HIV disclosure law to be amended

People with the human immunodeficiency virus (HIV) will no longer be legally required to disclose the risk of contracting the virus to their sexual partners as long as they have maintained undetectable viral loads for at least six months, under a Bill passed in Parliament on March 7.

They must also have test results showing that they have an undetectable viral load dated nine months or less before the date they have sex, and they must have adhered to their medical treatment during this time.

“Persons living with HIV who have met these criteria would have effectively zero risk of transmitting HIV to their sexual partner,” said Senior Parliamentary Secretary for Health Rahayu Mahzam in Parliament.

Currently, those who have tested positive for HIV must not engage in sexual activity with another person unless they first inform the other person of the risk of contracting HIV, and the other person agrees to accept the risk. Those who fail to do so can be fined up to $50,000, jailed for up to 10 years or both.

Ms Rahayu said the changes align with medical advancements, as well as Singapore’s public health objective to curb transmission by shifting greater responsibility to individuals.

“The objectives of the amendments are to encourage individuals who are at higher risk of getting HIV to be tested regularly for HIV, and if possible to get treated early, so that they can achieve undetectable viral load as early as possible,” she said. She urged those living with HIV to adhere to treatment and monitor their viral load closely with their doctors to reduce the risk of transmission.

The amendments to the Infectious Diseases Act mean that laws on disclosure will no longer apply to such individuals if they have maintained an undetectable viral load for a prescribed period before having sex.

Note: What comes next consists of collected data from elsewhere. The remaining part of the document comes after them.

(** A refund that Stripe refuses is lost.  The settlement marks the booking
    before it asks for the refund: when the call fails the settlement throws, and the
    next attempt finds the booking marked, asks for no refund, writes no ledger entry
    and resolves the dispute with the payment REFUNDED.  The booking is cancelled
    without giving its seats back. *)
Theorem failed_settlement_refund_is_lost (s : St.t) (id adminId intentId err : string) (d : Dispute.t)
    (b : RideBooking.t) (r : Ride.t) (p : Payment.t) (captured : Z) :
  disputed s id d b r p -> existingRefund b = false ->
  truthy (RideBooking.stripePaymentIntentId b) = Some intentId -> RideBooking.paymentCapturedAt b = Some captured ->
  let amount := round2 (ndiv (nmul (Payment.amountTotal p) (num_of_Z 100)) (num_of_Z 100)) in
  nlt (num_of_Z 0) amount = true ->
  fails (length (St.fx s)) (StripeRefund intentId (Some (toMinorCurrencyUnits amount))) = Some err ->
  let s1 := (settleDispute id REFUND adminId None s).1 in
  (settleDispute id REFUND adminId None s).2 = Err err /\
  wp (settleDispute id REFUND adminId None) (fun s2 _ =>
    (exists d2, Db.dispute (St.db s2) !! id = Some d2 /\ Dispute.status d2 = DisputeStatus.RESOLVED_REFUND) /\
    (exists p2, Db.payment (St.db s2) !! Payment.id p = Some p2 /\ Payment.status p2 = PaymentStatus.REFUNDED /\
       Payment.refundedFareAmount p2 = Payment.refundedFareAmount p) /\
    (exists b2, Db.rideBooking (St.db s2) !! RideBooking.id b = Some b2 /\
       RideBooking.status b2 = BookingStatus.CANCELLED /\ RideBooking.refundId b2 = RideBooking.refundId b /\
       RideBooking.seatsReservedAt b2 = RideBooking.seatsReservedAt b) /\
    Db.ledgerEntry (St.db s2) = Db.ledgerEntry (St.db s) /\ Db.ride (St.db s2) = Db.ride (St.db s) /\
    refund_calls Asked intentId (St.fx s2) = refund_calls Asked intentId (St.fx s1)) s1.
Proof.
  intros D X T C amount A F. pose proof D as [Ed Hd Od Eb Hb Er Ep Hp Up].
  assert (Eb' : Db.rideBooking (St.db s) !! RideBooking.id b = Some b) by (rewrite Hb; exact Eb).
  set (b1 := b <| RideBooking.refundAmount := Some amount |> <| RideBooking.refundPercent := Some (num_of_Z 100) |>
               <| RideBooking.status := BookingStatus.CANCELLED |>).
  set (p1 := set_status PaymentStatus.REFUND_PENDING p).
  set (s1' := s <| St.db ::= with_rows prisma.rideBooking <[RideBooking.id b := b1]> |>
                <| St.db ::= with_rows prisma.payment <[Payment.id p := p1]> |>
                <| St.fx ::= cons (StripeRefund intentId (Some (toMinorCurrencyUnits amount)), Some err) |>).
  assert (R1 : settleDispute id REFUND adminId None s = (s1', Err err)).
  { enough (W : wp (settleDispute id REFUND adminId None) (fun s' x => s' = s1' /\ x = Err err) s).
    { unfold wp in W. destruct (settleDispute id REFUND adminId None s) as [s2 x]. cbn in W. destruct W. congruence. }
    apply (wp_settleDispute s id d b r p); [exact D|]. unfold applyResolution, settledAmount. cbn [default fmap option_fmap option_map].
    rewrite !decide_True by reflexivity. unfold Datatypes.id at 1 2 3 4 5 6 7 8 9. fold amount. rewrite A, X. cbn [andb negb].
    wp_query. unfold when, refundBooking. wp_query. wp_query; [cbn in *; congruence|]. assert (r0 = b) as -> by (cbn in *; congruence).
    rewrite decide_True by reflexivity. rewrite T, C. wp_query. wp_query. wp_query; [cbn in *; congruence|].
    assert (r0 = p) as -> by (cbn in *; congruence). wp_query. unfold refundPaymentIntent. wp_query. wp_query. wp_query.
    match goal with Hf : fails _ _ = o |- _ => change (fails (length (St.fx s))
      (StripeRefund intentId (Some (toMinorCurrencyUnits amount))) = o) in Hf; rewrite F in Hf; subst o end.
    split; reflexivity. }
  cbv zeta. rewrite R1. split; [reflexivity|]. cbn [fst].
  assert (D1 : disputed s1' id d b1 r p1).
  { split; try assumption; try (cbn; apply lookup_insert_eq); try reflexivity.
    all: try (cbn; rewrite <- Hb; apply lookup_insert_eq).
    intros k q. cbn. rewrite lookup_insert_Some. intros [[<- _]|[_ Ek]]; [reflexivity|]. apply (Up k q Ek). }
  assert (X1 : existingRefund b1 = true).
  { unfold existingRefund, b1. cbn. apply orb_true_iff. right. apply (positive_not_zero amount A). }
  apply (wp_settleDispute s1' id d b1 r p1); [exact D1|]. unfold applyResolution, settledAmount.
  cbn [default fmap option_fmap option_map]. rewrite !decide_True by reflexivity. rewrite X1, andb_false_r. cbn [when].
  pose proof (disputed_payment _ _ _ _ _ _ D1) as Ep1.
  wp_query. wp_query. wp_query. wp_query. wp_query; [cbn in *; congruence|].
  assert (r0 = p1) as -> by (cbn in *; congruence). wp_query. wp_query. exists d. split; [exact Ed|]. intros s2 _ E2 F2. rewrite !E2, F2. repeat split.
  - eexists. split; [apply lookup_insert_eq | reflexivity].
  - eexists. split; [apply lookup_insert_eq|]. split; reflexivity.
  - eexists. split; [apply lookup_insert_eq|]. repeat split.
Qed.
End outcomes.
Lemma sumOf_error (dir : Direction.t) (entries : list LedgerEntry.t) : checkable entries ->
  (Qabs (sumOf dir entries - inject_Z (sumCents dir entries) * (1 # 100)) <= 1 # 500)%Q /\ 0 <= sumCents dir entries.
Proof.
  intros [C L S]. unfold sumOf, sumCents in *. specialize (S dir).
  assert (C' : forall e, In e (List.filter (fun e => bool_decide (LedgerEntry.direction e = dir)) entries) ->
     exists c, 0 <= c <= safe_cents /\ LedgerEntry.amount e = of_cents c).
  { intros e He. apply C. apply filter_In in He. apply He. }
  assert (P : forall c, In c (sideCents dir entries) -> 0 <= c).
  { intros c Hc. apply in_map_iff in Hc as (e & <- & He). destruct (C' e He) as (c & Hc & ->).
    rewrite to_cents_of_cents; lia. }
  assert (N : (length (sideCents dir entries) <= 100)%nat).
  { unfold sideCents. rewrite length_map. pose proof (filter_length (fun e => bool_decide (LedgerEntry.direction e = dir)) entries). lia. }
  split.
  - rewrite (fold_left_amounts _ _ C'). fold (sideCents dir entries).
    assert (B : (inject_Z (Z.of_nat (length (sideCents dir entries))) <= 100)%Q) by (rewrite <- (Zle_Qle _ 100); lia).
    eapply Qle_trans; [apply (fold_error (sideCents dir entries) (num_of_Z 0) 0 0 P)|]; try assumption; try lia; try discriminate.
    + cbn [length]. lra.
    + lra.
  - clear - P. induction (sideCents dir entries) as [|c l IH]; cbn; [lia|].
    pose proof (P c (or_introl eq_refl)). specialize (IH (fun x Hx => P x (or_intror Hx))). lia.
Qed.

Lemma inject_Z_sub (a b : Z) : (inject_Z (a - b) == inject_Z a - inject_Z b)%Q.
Proof. unfold Qminus. rewrite <- inject_Z_opp, <- inject_Z_plus. reflexivity. Qed.

Lemma imbalanced_cents (entries : list LedgerEntry.t) : checkable entries ->
  (sumCents Direction.DEBIT entries = sumCents Direction.CREDIT entries -> imbalanced entries = false) /\
  (2 <= Z.abs (sumCents Direction.DEBIT entries - sumCents Direction.CREDIT entries) -> imbalanced entries = true).
Proof.
  intros C. destruct (sumOf_error Direction.DEBIT entries C) as [Ed Pd].
  destruct (sumOf_error Direction.CREDIT entries C) as [Ec Pc].
  pose proof (checkable_sum _ C Direction.DEBIT) as Ud. pose proof (checkable_sum _ C Direction.CREDIT) as Uc.
  unfold imbalanced. revert Ed Ec. generalize (sumOf Direction.DEBIT entries) (sumOf Direction.CREDIT entries).
  revert Pd Pc Ud Uc. generalize (sumCents Direction.DEBIT entries) (sumCents Direction.CREDIT entries).
  unfold wide_cents. change (1000000000000 / 2) with 500000000000.
  intros a b Pa Pb Ua Ub d c Ed Ec. apply Qabs_Qle_condition in Ed, Ec. split.
  - intros ->. apply no_flag_difference, Qabs_Qle_condition. lra.
  - intros D. apply flag_difference.
    + assert (X : (2 <= inject_Z a - inject_Z b \/ 2 <= inject_Z b - inject_Z a)%Q).
      { rewrite <- !inject_Z_sub, <- !(Zle_Qle 2). lia. }
      apply Qabs_case; intros; lra.
    + assert (X : (inject_Z a <= 500000000000 /\ inject_Z b <= 500000000000 /\ 0 <= inject_Z a /\ 0 <= inject_Z b)%Q).
      { rewrite <- !(Zle_Qle 0), <- !(Zle_Qle _ 500000000000). lia. }
      apply Qabs_Qle_condition. lra.
Qed.

(** The daily ledger check compares cents.  For a payment of up to a hundred
    entries in whole cents, the binary64 sums and the tolerance of 0.01 raise no
    issue when debits and credits are equal, and always raise one when they differ
    by two cents or more. *)
Theorem ledger_check_correct `{Env} (s : St.t) (payment : Payment.t) :
  let entries := paymentEntries (Payment.id payment) (St.db s) in
  checkable entries -> unused_ids prisma.reconciliationIssue s ->
  let raises n := (checkLedger payment s).2 = Ok n /\
    size (Db.reconciliationIssue (St.db (checkLedger payment s).1)) = (n + size (Db.reconciliationIssue (St.db s)))%nat in
  (sumCents Direction.DEBIT entries = sumCents Direction.CREDIT entries -> raises 0%nat) /\
  (2 <= Z.abs (sumCents Direction.DEBIT entries - sumCents Direction.CREDIT entries) -> raises 1%nat).
Proof.
  intros entries C U raises. destruct (imbalanced_cents entries C) as [F0 F1]. subst raises. cbv beta.
  enough (W : wp (checkLedger payment) (fun s' r => r = Ok (if imbalanced entries then 1 else 0)%nat /\
     size (Db.reconciliationIssue (St.db s')) =
       ((if imbalanced entries then 1 else 0) + size (Db.reconciliationIssue (St.db s)))%nat) s).
  { split; intros X; [rewrite (F0 X) in W | rewrite (F1 X) in W]; exact W. }
  unfold checkLedger. wp_query. wp_query. fold entries. destruct (imbalanced entries); [|split; reflexivity].
  unfold createIssue. wp_query. wp_query. apply wp_run. intros s2 r [= <- <-]. wp_query. wp_query.
  { exfalso. unfold unused_ids in U. cbn in *. specialize (U (St.seq s) (Nat.le_refl _)). congruence. }
  wp_query. wp_query. split; [reflexivity|]. cbn in *. rewrite map_size_insert_None by assumption. reflexivity.
Qed.
(* ===== verification/Deadlines.v ===== *)
(** * Deadlines of bookings

    Models the jobs of [queue/deadline.queue.ts] and the sweeper of
    [services/booking-deadline-checker.service.ts]: unpaid bookings are closed out,
    drivers are reminded, riders are told, and requests nobody answered are
    cancelled with a full refund. *)

From Stdlib Require Import ZArith Lia.
From stdpp Require Import base list option strings gmap.
From S2P Require Import Prelude JsNumber Money Schema Store Seats Payments Time Gateway.
From S2P Require Import RideRequest Booking DriverBooking.

Open Scope Z_scope.

Section deadlines.
Context `{Env}.

(** ** Unpaid bookings *)

Definition expiredBooking (b : RideBooking.t) : RideBooking.t :=
  b <| RideBooking.status := BookingStatus.PAYMENT_FAILED |>
    <| RideBooking.cancellationReason := Some "PAYMENT_NOT_COMPLETED"%string |>.

Definition expireUnpaidBooking (bookingId : string) : H bool :=
  booking ← findUnique prisma.rideBooking bookingId;
  match booking with
  | None => mret false
  | Some booking =>
      ride ← rideOf booking;
      if decide (RideBooking.status booking <> BookingStatus.PAYMENT_PENDING) then mret false
      else
        expired ← transaction (
          claimed ← updateManyId prisma.rideBooking bookingId
            (fun b => bool_decide (RideBooking.status b = BookingStatus.PAYMENT_PENDING)) expiredBooking;
          if claimed =? 0 then mret false
          else releaseBookingSeats bookingId (seats_input booking (Ride.totalSeats ride));; mret true);
        if negb expired then mret false
        else
          match truthy (RideBooking.stripePaymentIntentId booking) with
          | Some intentId => attempt (cancelPaymentIntent intentId)
          | None => mret tt
          end;;
          attempt (createNotification (RideBooking.passengerId booking) "booking.payment.expired");;
          mret true
  end.

(** ** Reminders *)

Definition handleDeadlineReminder (bookingId : string) : H unit :=
  booking ← findUnique prisma.rideBooking bookingId;
  match booking with
  | None => mret tt
  | Some booking =>
      ride ← rideOf booking;
      if bool_decide (RideBooking.status booking <> BookingStatus.DRIVER_PENDING) ||
         bool_decide (is_Some (RideBooking.reminderSentAt booking)) then mret tt
      else
        update prisma.rideBooking bookingId (fun b => b <| RideBooking.reminderSentAt := Some now |>);;
        createNotification (Ride.driverId ride) "booking.driver.deadline_reminder"
  end.

Definition handleInitialDeadline (bookingId : string) : H unit :=
  booking ← findUnique prisma.rideBooking bookingId;
  match booking with
  | None => mret tt
  | Some booking =>
      if bool_decide (RideBooking.status booking <> BookingStatus.DRIVER_PENDING) ||
         bool_decide (is_Some (RideBooking.deadlineExpiredNotifiedAt booking)) then mret tt
      else
        update prisma.rideBooking bookingId (fun b => b <| RideBooking.deadlineExpiredNotifiedAt := Some now |>);;
        createNotification (RideBooking.passengerId booking) "booking.driver.deadline_expired";;
        perform (EnqueueJob "extended" bookingId EXTENDED_DEADLINE_MS)
  end.

(** ** Automatic cancellation *)

(** The fields both automatic cancellations set. *)
Definition autoCancelledBooking (amount : num) (b : RideBooking.t) : RideBooking.t :=
  b <| RideBooking.status := BookingStatus.CANCELLED |>
    <| RideBooking.cancelledAt := Some now |>
    <| RideBooking.autoCancelledAt := Some now |>
    <| RideBooking.cancelledByRole := Some "SYSTEM"%string |>
    <| RideBooking.cancellationReason := Some "DRIVER_NO_RESPONSE_EXTENDED"%string |>
    <| RideBooking.refundPercent := Some (num_of_Z 100) |>
    <| RideBooking.refundAmount := Some amount |>.

(** The transaction of the job, on the row [booking] read before it: cancels
    without looking at the row again, releases the seats and refunds. *)
Definition extendedDeadlineTransaction (bookingId : string) (booking : RideBooking.t) (ride : Ride.t)
    (bypassPayment : bool) : H unit :=
  let fullRefundAmount := paidAmount booking in
  update prisma.rideBooking bookingId (autoCancelledBooking fullRefundAmount);;
  releaseBookingSeats bookingId (seats_input booking (Ride.totalSeats ride));;
  refund ← startFullRefund booking bypassPayment;
  let '(refundId, refundInitiated) := refund in
  when (bool_decide (is_Some (truthy refundId)) || refundInitiated)
    (update prisma.rideBooking bookingId (fun b =>
       b <| RideBooking.refundId := refundId |> <| RideBooking.refundedAt := Some now |>);; mret tt).

Definition handleExtendedDeadline (bookingId : string) : H unit :=
  booking ← findUnique prisma.rideBooking bookingId;
  match booking with
  | None => mret tt
  | Some booking =>
      ride ← rideOf booking;
      if bool_decide (RideBooking.status booking <> BookingStatus.DRIVER_PENDING) ||
         bool_decide (is_Some (RideBooking.autoCancelledAt booking)) then mret tt
      else
        bypassPayment ← isBypassBookingPaymentMode;
        transaction (extendedDeadlineTransaction bookingId booking ride bypassPayment);;
        createNotification (RideBooking.passengerId booking) "booking.cancelled.no_driver_response"
  end.

(** The worker: a job of another name does nothing. *)
Definition deadlineWorker (name bookingId : string) : H unit :=
  if decide (name = "initial"%string) then handleInitialDeadline bookingId
  else if decide (name = "extended"%string) then handleExtendedDeadline bookingId
  else if decide (name = "reminder"%string) then handleDeadlineReminder bookingId
  else if decide (name = "payment-expiry"%string) then expireUnpaidBooking bookingId;; mret tt
  else mret tt.

(** ** The sweeper *)

Definition handleExpiredDeadline (booking : RideBooking.t) : H unit :=
  update prisma.rideBooking (RideBooking.id booking)
    (fun b => b <| RideBooking.deadlineExpiredNotifiedAt := Some now |>);;
  createNotification (RideBooking.passengerId booking) "booking.driver.deadline_expired".

(** Here the refund comes first, and its failure is logged. *)
Definition autoCancelBooking (booking : RideBooking.t) : H unit :=
  ride ← rideOf booking;
  bypassPayment ← isBypassBookingPaymentMode;
  let fullRefundAmount := paidAmount booking in
  refund ← try_catch (startFullRefund booking bypassPayment) (fun _ => mret (None, false));
  let '(refundId, refundInitiated) := refund in
  transaction (
    update prisma.rideBooking (RideBooking.id booking) (fun b =>
      autoCancelledBooking fullRefundAmount b
        <| RideBooking.refundId := refundId |>
        <| RideBooking.refundedAt ::= fun t => if (refundInitiated : bool) then Some now else t |>);;
    releaseBookingSeats (RideBooking.id booking) (seats_input booking (Ride.totalSeats ride)));;
  createNotification (RideBooking.passengerId booking) "booking.cancelled.no_driver_response".

Definition isPastDeadline (b : RideBooking.t) : bool :=
  bool_decide (RideBooking.status b = BookingStatus.DRIVER_PENDING) &&
  match RideBooking.driverDecisionDeadlineAt b with Some t => t <=? now | None => false end.

(** Answers how many of each kind were handled. *)
Definition checkExpiredDeadlines : H (nat * nat) :=
  expiredBookings ← findMany prisma.rideBooking (fun b =>
    isPastDeadline b && bool_decide (RideBooking.deadlineExpiredNotifiedAt b = None));
  for_each expiredBookings handleExpiredDeadline;;
  extendedExpiredBookings ← findMany prisma.rideBooking (fun b =>
    isPastDeadline b && bool_decide (is_Some (RideBooking.deadlineExtendedAt b)) &&
    bool_decide (RideBooking.autoCancelledAt b = None));
  for_each extendedExpiredBookings autoCancelBooking;;
  mret (length expiredBookings, length extendedExpiredBookings).
End deadlines.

Ms Rahayu noted that Singapore is not the first jurisdiction to amend HIV disclosure laws. Sweden, Taiwan and the United States have also removed the disclosure requirement for persons living with HIV who have no risk of transmitting the virus.

“I would like to emphasise that in proposing the amendments, we are not relaxing the public health safeguards against HIV transmission, but encouraging infected persons to come forward to be tested and treated, thereby better protecting their sexual partners,” she said.

Ms Rahayu added that irresponsible behaviour that can lead to the transmission of HIV remains an offence and appropriate enforcement action will be taken.

It is still a criminal offence for any person who knows that he or she has HIV to donate blood at any blood bank in Singapore. Those who do so can be fined up to $50,000, jailed for up to 10 years or both.